Y es que hablar de inclusión laboral todavía es una tarea pendiente que no solo incluye al Estado, sino al sector privado, sociedad y familia, apunta Petrona López, coordinadora del programa de inclusión laboral de la Asociación de Padres de Familia con Hijos con Discapacidad, Los Pipitos. No obstante, destaca que la familia y el Estado son los principales garantes de este derecho.

“Los primeros que deben de creer que su hijo puede ser alguien productivo en la vida, es la familia”, enfatiza López.

La especialista considera que aunque aún hay grandes retos en la inclusión laboral, ha habido avances en cuanto al tema, pues se ha ampliado la oferta de trabajo. “Antes se decía ‘como tiene discapacidad va hacer piñata, ya estaban como dadas sus habilidades, sin embargo, es importante trabajar con las habilidades e intereses que vienen desarrollando los jóvenes”, declara.

Carla durante su preparación en el CAV de Managua,

La Ley 763, Ley de los Derechos de las Personas con Discapacidad, expone que las personas con discapacidad representen el dos por ciento de la planilla de las empresas privadas e instituciones públicas, sin embargo, es una ley que no se cumple. Al menos en la mayoría de las empresas, expresa López.

«La inclusión es un proceso, no solamente una ley sino es cambiar una cultura, en cómo la gente aprende la importancia», añade la especialista.

Pero es la minoría de las empresas que aceptan a personas con discapacidad, o que tienen alguna alianza con asociaciones, pese a que estas ofrecen capacitación para el equipo laboral. «Es tratar de desconstruir todos los mitos que le anteceden al estar con una persona con discapacidad. Lo primero que te dicen (los dueños de las empresas) es  ‘tengo miedo de que se accidenten’ o ‘tengo miedo de que no me entiendan’. Es importante en todo este proceso sensibilizar a las empresas, acompañarlas y decirle cómo lo podemos hacer en conjunto con el joven y la familia», plantea López.

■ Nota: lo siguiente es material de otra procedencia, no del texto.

Lemma read_loop_sim tok p (items1 : list (value * @reader S1))
    (items2 : list (value * @reader S2)) :
  Forall2 (λ i1 i2, i1.1 = i2.1 ∧
             ∀ q s1 s2, R s1 s2 → same_outcome R (i1.2 q s1) (i2.2 q s2))
          items1 items2 →
  ∀ s1 s2, R s1 s2 →
  same_outcome R (read_loop f1 tok p items1 s1) (read_loop f2 tok p items2 s2).
Proof.
  induction 1 as [|[seg r1] [seg' r2] items1 items2 [Hseg Hsub] _ IH];
    intros s1 s2 Hs; [done|].
  simpl in Hseg, Hsub. subst seg'. simpl.
  destruct (Hfn p tok seg s1 s2 Hs) as [He Hs1].
  destruct (f1 p tok seg s1) as [e1 t1], (f2 p tok seg s2) as [e2 t2].
  simpl in *. subst e2. destruct e1 as [[]|]; try done; [by apply IH|].
  destruct (Hsub (p ++ [seg]) t1 t2 Hs1) as [He Hs2].
  destruct (r1 (p ++ [seg]) t1) as [e1 u1], (r2 (p ++ [seg]) t2) as [e2 u2].
  simpl in *. subst e2. destruct e1 as [[]|]; try done; by apply IH.
Qed.

Lemma read_sim v :
  ∀ p s1 s2, R s1 s2 → same_outcome R (read f1 v p s1) (read f2 v p s2).
Proof.
  induction v as [nc IH|sc IH|s|i|b| |t] using value_nested_ind;
    intros p s1 s2 Hs.
  3-7: rewrite !read_scalar by done; by apply Hfn.
  - rewrite !read_node.
    apply and_then_sim; [by apply Hfn|]. intros t1 t2 Ht.
    apply and_then_sim; [|intros; by apply Hfn].
    apply read_loop_sim; [|done].
    unfold node_items. apply Forall2_fmap, Forall_Forall2_diag, Forall_forall.
    intros k _. split; [done|]. simpl.
    destruct (node_index_elem_or_null nc k) as [->|Hin].
    + intros q u1 u2 Hu. rewrite !read_scalar by done. by apply Hfn.
    + rewrite Forall_forall in IH. apply (IH _ Hin).
  - rewrite !read_array.
    apply and_then_sim; [by apply Hfn|]. intros t1 t2 Ht.
    apply and_then_sim; [|intros; by apply Hfn].
    apply read_loop_sim; [|done].
    unfold array_items.
    apply (imap_Forall2 (λ x y, x = y ∧
             ∀ q u1 u2, R u1 u2 → same_outcome R (read f1 x q u1) (read f2 x q u2))).
    + apply Forall_Forall2_diag. eapply Forall_impl; [exact IH|]. by intros x Hx.
    + by intros i x y [<- Hx].
Qed.
End read_sim.
(** whether the mapping has the item "event": "error" *)
Definition has_error_event (items : dict) : bool :=
  existsb (fun kv => bool_decide (kv.1 = "event") && eq_str kv.2 "error") items.

(** the [set_tag] calls the underlying span receives for one item under its
    rule, and for the items of a mapping, in order *)
Definition rule_calls (errors : errorsT) (r : log_rule) (val : pyval)
  : list dd_event :=
  match r with
  | MarkError => [CallSetTag "error" (VInt 1)]
  | ErrorType => [CallSetTag (ERROR_TYPE errors) val]
  | ErrorMessage => [CallSetTag (ERROR_MSG errors) val]
  | ErrorStack => [CallSetTag (ERROR_STACK errors) val]
  | NoRule => []
  end.

Definition log_calls (errors : errorsT) (items : dict) : list dd_event :=
  flat_map (fun kv => rule_calls errors (rule_of kv.1 kv.2) kv.2) items.

(** the value of the last item of the mapping whose key is one of [keys] *)
Definition last_of (keys : list string) (items : dict) : option pyval :=
  fold_left
    (fun acc kv => if bool_decide (kv.1 ∈ keys) then Some kv.2 else acc) items None.

(** the underlying span after [set_tag(key, val)] for each item, in order *)
Definition replayed (OTTags : OTTagsT) (items : dict) (d : DatadogSpan)
  : DatadogSpan :=
  fold_left (fun d kv => routed OTTags kv.1 kv.2 d) items d.

Section Sequences.

Variable OTTags : OTTagsT.
Variable errors : errorsT.

(** [span.log_kv(kv, ts)] for each [(kv, ts)] of [entries], in order *)
Fixpoint log_kv_each (self : loc) (entries : list (loc * pyval)) : M unit :=
  match entries with
  | [] => ret tt
  | (key_values, timestamp) :: rest =>
      Span_log_kv OTTags errors self key_values timestamp ;;;
      log_kv_each self rest
  end.

(** [span.set_baggage_item(k, v)] for each [(k, v)] of [kvs], in order *)
Fixpoint set_baggage_each (self : loc) (kvs : dict) : M unit :=
  match kvs with
  | [] => ret tt
  | (key, value) :: rest =>
      Span_set_baggage_item OTTags self key value ;;;
      set_baggage_each self rest
  end.

End Sequences.

(** the world after [span._add_dd_span(ddspan)], where [dn] is the span
    [ddspan] refers to: the span refers to [ddspan], its context has
    [ddspan]'s context, in place, and the baggage went through [set_tag] *)
Definition rebound (OTTags : OTTagsT) (w : world) (self : loc) (s : Span)
    (c : SpanContext) (b : dict) (ddspan : loc) (dn : DatadogSpan) : world :=
  upd ddspan (ODDSpan (replayed OTTags b dn))
    (upd (_context s) (OContext {| _dd_context := context dn; baggage := baggage c |})
       (upd self (OSpan (set_dd_span ddspan s)) w)).
(** * SentenceTranslator (TS.py): a shallow embedding and its verification

    The Python class [SentenceTranslator] encodes an automaton-identification
    problem as one boolean formula over edge variables [A_i].  This file
    embeds the class: the z3 expression trees it builds, the process-wide
    class attributes (configuration, variable list, id table, the seven
    occurrence tables), the addressing functions, the determinism formula,
    the aggregation of positive samples and the standalone sentence formula.

    Python integers are [Z]; a dict whose iteration order reaches the output
    is an insertion-ordered association list; [id_table] is a [gmap];
    operations that can raise return in [res]; the aggregation path, which
    mutates class attributes and can raise half-way, lives in a state and
    exception monad [M]. *)

From stdpp Require Import base numbers list gmap strings.

Local Open Scope Z_scope.

(** ** z3 expression trees *)

(** [BoolVar i] is [Bool("A_i")], the only kind of named variable that
    [gen_var_list] creates. *)
#[warnings="-register-all"]
Inductive formula : Type :=
  | BoolVal (b : bool)
  | BoolVar (i : Z)
  | Not (f : formula)
  | And (args : list formula)
  | Or (args : list formula)
  | Implies (a b : formula).

(** Truth value of a formula under an assignment of the variables [A_i]. *)
Fixpoint eval (v : Z → bool) (f : formula) : bool :=
  match f with
  | BoolVal b => b
  | BoolVar i => v i
  | Not g => negb (eval v g)
  | And args => forallb (eval v) args
  | Or args => existsb (eval v) args
  | Implies a b => implb (eval v a) (eval v b)
  end.

(** Logical equivalence of two formulas. *)
Definition equivalent (f g : formula) : Prop := ∀ v, eval v f = eval v g.

(** ** Python outcomes *)

Inductive exn : Set := KeyError | IndexError | ZeroDivisionError | Z3Exception.

Inductive res (A : Type) : Type :=
  | Ok (a : A)
  | Raise (e : exn).
Arguments Ok {A} a.
Arguments Raise {A} e.

#[global] Instance res_ret : MRet res := λ A a, Ok a.
#[global] Instance res_bind : MBind res := λ A B f m,
  match m with Ok a => f a | Raise e => Raise e end.
Lemma pruneEvents_keeps_the_newest_witness :
  let e1 := {| id := "e1"; type := "task.created"; timestamp := 1000;
               payload := JNull |} in
  let e2 := {| id := "e2"; type := "task.created"; timestamp := 2000;
               payload := JNull |} in
  pruneEvents 3000 [e1; e2] = [e1; e2].
Proof.
  intros e1 e2.
  destruct (pruneEvents_keeps_the_newest 3000 [e1; e2]) as [_ Hnew].
  rewrite Hnew; [reflexivity |].
  intros e [<- | [<- | []]]; unfold EVENT_RETENTION_MS; simpl; lia.
Defined.

Lemma last_In {A} (l : list A) z : last l = Some z → In z l.
Proof.
  intros H. rewrite <- list_elem_of_In. by apply last_Some_elem_of.
Qed.

(** In a log in the order of its stamps, the last event a filter keeps has
    the latest stamp of those it keeps. *)
Lemma last_filter_latest (f : event → bool) store z :
  sortedBy (λ a b, timestamp a - timestamp b) store →
  last (List.filter f store) = Some z →
  ∀ x, In x (List.filter f store) → timestamp x ≤ timestamp z.
Proof.
  induction store as [| a l IH]; simpl; [done |].
  intros [Ha Hs]. destruct (f a) eqn:Hfa; [| by apply IH].
  destruct (List.filter f l) as [| y F] eqn:HF.
  - intros [= <-] x [<- | []]. lia.
  - intros Hlast x [<- | Hx].
    + assert (In z l) as Hz.
      { assert (In z (List.filter f l)) as Hz'
          by (rewrite HF; by apply last_In).
        by apply filter_In in Hz' as [? _]. }
      specialize (Ha z Hz). lia.
    + by apply IH.
Qed.
(** The migration of [allow_unreachable] leaves [host] in [data], and the
    override leaves an option that is not a flag in [options]. *)
Lemma merge_stages_frame_scenario :
  data (st_entry (migrate_allow_unreachable false
                    (mkState empty_hass unmigrated_entry)).1) !! "host"
  = Some (VStr "10.0.0.5")
  ∧ options
      (st_entry
         (overwrite_from_yaml (Some legacy_off)
            (mkState empty_hass
               (mkConfigEntry "entry-1" None {[ "host" := VStr "10.0.0.5" ]}
                  {[ CONF_ALLOW_UNREACHABLE := VBool true;
                     "scan_interval" := VInt 5 ]}))).1) !! "scan_interval"
    = Some (VInt 5).
Proof.
  destruct (merge_stages_frame false true (Some legacy_off))
    as (Hflag & _ & Hoverride).
  destruct (Hflag (mkState empty_hass unmigrated_entry)) as (_ & Hhost & _).
  destruct (Hoverride
              (mkState empty_hass
                 (mkConfigEntry "entry-1" None {[ "host" := VStr "10.0.0.5" ]}
                    {[ CONF_ALLOW_UNREACHABLE := VBool true;
                       "scan_interval" := VInt 5 ]})))
    as (_ & Hother & _).
  split.
  - rewrite Hhost. reflexivity.
  - rewrite (Hother "scan_interval"); [reflexivity | discriminate | discriminate].
Defined.

(** A migrated flag is gone from [data]. *)
Lemma data_after_merge_scenario :
  data (st_entry (setup_entry_with vulnerable_bridge
                    (mkState empty_hass unmigrated_entry)).1)
    !! CONF_ALLOW_UNREACHABLE
  = None.
Proof.
  apply (data_after_merge "hue" false true (fun bridge_id => bridge_id)
           vulnerable_bridge (mkState empty_hass unmigrated_entry)
           (ex_intro _ (VStr "10.0.0.5") eq_refl)
           CONF_ALLOW_UNREACHABLE false (or_introl (conj eq_refl eq_refl))).
  exists (VBool true). repeat split; reflexivity.
Defined.

(** C5 as stated fails: a flag that [data] holds at its default is not
    migrated, so [data] still holds it after a run that set the bridge up. *)
Lemma default_flag_stays_in_data :
  (setup_entry_with vulnerable_bridge
     (mkState empty_hass default_flag_entry)).2 = Return true
  ∧ ¬ flags_gone_from_data
        (st_entry (setup_entry_with vulnerable_bridge
                     (mkState empty_hass default_flag_entry)).1).
Proof.
  split; [reflexivity|].
  intros [Hgone _]. vm_compute in Hgone. discriminate Hgone.
Qed.

(** A run on the fully migrated entry writes nothing. *)
Lemma fully_migrated_scenario :
  update_calls (st_hass (setup_entry_with vulnerable_bridge
                           (mkState legacy_hass migrated_entry)).1) = [].
Proof.
  apply (fully_migrated_no_writes "hue" false true (fun bridge_id => bridge_id)
           vulnerable_bridge (mkState legacy_hass migrated_entry)).
  - reflexivity.
  - reflexivity.
  - intros h config Hh Hc. vm_compute in Hh. injection Hh as <-.
    vm_compute in Hc. injection Hc as <-.
    split; intros c Hc; vm_compute in Hc; [|discriminate Hc].
    injection Hc as <-. exists (VBool false). split; reflexivity.
  - eexists. reflexivity.
Defined.

(** The advisory scenario: model ["BSB002"] with firmware ["1935144030"]
    and an update ready to install gets the notification only. *)
Lemma firmware_advisory_scenario :
  let r := setup_entry_with vulnerable_bridge
             (mkState empty_hass unmigrated_entry) in
  notifications (st_hass r.1) = [security_notification]
  ∧ warnings (st_hass r.1) = []
  ∧ r.2 = Return true.
Proof.
  destruct (firmware_advisory_exclusive "hue" false true
              (fun bridge_id => bridge_id) vulnerable_bridge
              (mkState empty_hass unmigrated_entry))
    as (_ & Hresult & Hsecurity).
  destruct (Hsecurity (ex_intro _ (VStr "10.0.0.5") eq_refl)
                      eq_refl eq_refl eq_refl) as [Hn Hw].
  cbv zeta.
  rewrite Hn, Hw, (Hresult (ex_intro _ (VStr "10.0.0.5") eq_refl)).
  repeat split; reflexivity.
Defined.

(** The failure scenario: nothing is recorded for the entry. *)
Lemma failed_setup_scenario :
  let r := setup_entry_with unreachable_bridge
             (mkState empty_hass unmigrated_entry) in
  r.2 = Return false
  ∧ data_domain (st_hass r.1) = ∅
  ∧ device_calls (st_hass r.1) = []
  ∧ unique_id (st_entry r.1) = None.
Proof.
  destruct (failed_setup_stops "hue" false true (fun bridge_id => bridge_id)
              unreachable_bridge (mkState empty_hass unmigrated_entry)
              (ex_intro _ (VStr "10.0.0.5") eq_refl) eq_refl)
    as (Hr & Hd & Hdev & Hu & _).
  cbv zeta. rewrite Hr, Hd, Hdev, Hu. repeat split; reflexivity.
Defined.
(** What the upload handler does to the request it is given. *)
Lemma handleUpload_verdict request now st :
  (exists file, Spec.valid_image_upload request file) \/
  (Request.formData request = None /\
   Worker.handleUpload request now st
   = (Returned (upload_error request 500 "Failed to upload file"), st)) \/
  ((exists fd, Request.formData request = Some fd) /\
   exists msg, Worker.handleUpload request now st
               = (Returned (upload_error request 400 msg), st)).
Proof.
  destruct (Request.formData request) as [fd|] eqn:Hfd.
  - destruct (FormData_get fd "file") as [[s|file]|] eqn:Hfile.
    + right. right. split; [eauto|]. eexists. apply handleUpload_no_file.
      exists fd. split; [done|]. intros f. rewrite Hfile. discriminate.
    + destruct (JS.startsWith (File.type file) "image/") eqn:Hty.
      * left. exists file. split; eauto.
      * right. right. split; [eauto|]. eexists.
        eapply handleUpload_not_image; eauto.
    + right. right. split; [eauto|]. eexists. apply handleUpload_no_file.
      exists fd. split; [done|]. intros f. rewrite Hfile. discriminate.
  - right. left. split; [reflexivity|]. apply handleUpload_unparsed. assumption.
Qed.

Lemma call_script st :
  Store.script (snd (Store.call st)) = tail (Store.script st).
Proof.
  unfold Store.call. destruct (Store.script st) eqn:E; cbn; [|reflexivity].
  exact E.
Qed.

(** X5. The upload handler always answers, with 200, 400 or 500, having
    made at most one call to the store.  It answers 200 exactly when the
    request is a valid image upload and the put went through, and 500
    exactly when the body is not a form or the put of a valid upload
    failed. *)
Theorem handleUpload_status (request : Request.t) (now : Z) (st : Store.t) :
  exists response st',
    Worker.handleUpload request now st = (Returned response, st') /\
    (Store.script st' = Store.script st \/
     Store.script st' = tail (Store.script st)) /\
    (Response.status response = 200 <->
     (exists file, Spec.valid_image_upload request file) /\
     fst (Store.call st) = false) /\
    (Response.status response = 500 <->
     Request.formData request = None \/
     (exists file, Spec.valid_image_upload request file) /\
     fst (Store.call st) = true) /\
    (Response.status response = 200 \/ Response.status response = 400 \/
     Response.status response = 500).
Proof.
  destruct (handleUpload_verdict request now st)
    as [[file Hv] | [[Hnone E] | [[fd Hfd] [msg E]]]].
  - rewrite (handleUpload_valid request file now st Hv), put_call.
    assert (Request.formData request <> None) as Hform
        by (destruct Hv as [(fd & -> & _) _]; discriminate).
    pose proof (call_script st) as Hs.
    destruct (fst (Store.call st)) eqn:Hcall.
    + eexists _, _. split; [reflexivity|]. split; [right; exact Hs|].
      split; [|split].
      * split; [discriminate|]. intros [_ H]. discriminate.
      * split; [intros _; right; eauto|reflexivity].
      * right. right. reflexivity.
    + eexists _, _. split; [reflexivity|]. split; [right; exact Hs|].
      split; [|split].
      * split; [eauto|reflexivity].
      * split; [discriminate|]. intros [H|[_ H]]; [contradiction|discriminate].
      * left. reflexivity.
  - rewrite E. eexists _, _. split; [reflexivity|]. split; [left; reflexivity|].
    split; [|split].
    + split; [discriminate|]. intros [[file [(fd & Hfd & _) _]] _]. congruence.
    + split; [intros _; left; assumption|reflexivity].
    + right. right. reflexivity.
  - rewrite E. eexists _, _. split; [reflexivity|]. split; [left; reflexivity|].
    assert (~ exists file, Spec.valid_image_upload request file) as Hnv.
    { intros [file Hv]. rewrite (handleUpload_valid request file now st Hv) in E.
      destruct (Store.put _ _ _ st) as [[[]|e] s1]; inversion E. }
    split; [|split].
    + split; [discriminate|]. intros [H _]. contradiction.
    + split; [discriminate|]. intros [H|[H _]]; [congruence|contradiction].
    + right. left. reflexivity.
Qed.

Lemma handleUpload_status_witness :
  exists response st',
    Worker.handleUpload
      (Request.mk "POST" "/img/upload" Headers.empty
         (Some [("file", FieldString "cat.jpg")])) 0
      (Store.mk ∅ [] (fun _ => "")) = (Returned response, st') /\
    Response.status response = 400.
Proof.
  destruct (handleUpload_status
              (Request.mk "POST" "/img/upload" Headers.empty
                 (Some [("file", FieldString "cat.jpg")])) 0
              (Store.mk ∅ [] (fun _ => "")))
    as (r & st' & E & _ & H200 & H500 & Hs).
  exists r, st'. split; [exact E|].
  destruct Hs as [Hs|[Hs|Hs]]; [|exact Hs|].
  - apply H200 in Hs as [[file [(fd & Hfd & Hfile) _]] _].
    inversion Hfd; subst fd. discriminate.
  - apply H500 in Hs as [Hs|[[file [(fd & Hfd & Hfile) _]] _]]; [discriminate|].
    inversion Hfd; subst fd. discriminate.
Defined.

(** X6. An upload touches at most the key it reports: an answer other
    than 200 leaves every object of the bucket as it was, and an answer
    200 names a key in [filename], holds the uploaded object under that
    key, and leaves every other key as it was. *)
Theorem handleUpload_frame (request : Request.t) (now : Z) (st st' : Store.t)
    (response : Response.t) :
  Worker.handleUpload request now st = (Returned response, st') ->
  (Response.status response <> 200 -> Store.objects st' = Store.objects st) /\
  (Response.status response = 200 ->
   exists file key,
     Spec.valid_image_upload request file /\
     Json_field (Response.body response) "filename" = Some key /\
     Store.objects st' !! key = Some (Spec.stored file st) /\
     forall k, k <> key -> Store.objects st' !! k = Store.objects st !! k).
Proof.
  intros H.
  destruct (handleUpload_verdict request now st)
    as [[file Hv] | [[Hnone E] | [[fd Hfd] [msg E]]]].
  - rewrite (handleUpload_valid request file now st Hv), put_call in H.
    pose proof (call_objects st) as Ho.
    destruct (fst (Store.call st)); inversion H; subst; clear H.
    + split; [intros _; exact Ho|]. intros Hs. discriminate.
    + split; [intros Hs; exfalso; apply Hs; reflexivity|]. intros _.
      exists file, (Worker.filename (File.name file) now).
      split; [assumption|]. split; [reflexivity|]. cbn. rewrite Ho. split.
      * apply lookup_insert_eq.
      * intros k Hk. apply lookup_insert_ne. congruence.
  - rewrite E in H. inversion H; subst. split; [reflexivity|]. discriminate.
  - rewrite E in H. inversion H; subst. split; [reflexivity|]. discriminate.
Qed.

Los Pipitos desde hace nueve años creó los Centros de Aprendizaje para la Vida (CAV), que tiene como objetivo desarrollar las habilidades y capacidades de los niños, niñas y adolescentes con discapacidad y de esta manera, prepararlos para el mundo laboral. Tiene alianza con al menos 50 empresas privadas, y en el 2019 se lograron 22 inclusiones laborales en seis empresas.

Según López, los jóvenes con discapacidad auditiva son los que más logran ser incluidos en el ámbito laboral

Las 38 CAV con lo que actualmente cuenta Los Pipitos, atienden a 583 jóvenes, de los cuales 273 son mujeres y 310 hombres. De estos el 40 por ciento corresponden a adolescentes de 13 a 17 años, 38 por ciento son de 19 a 25 años, y el 22 por ciento de 26 a más.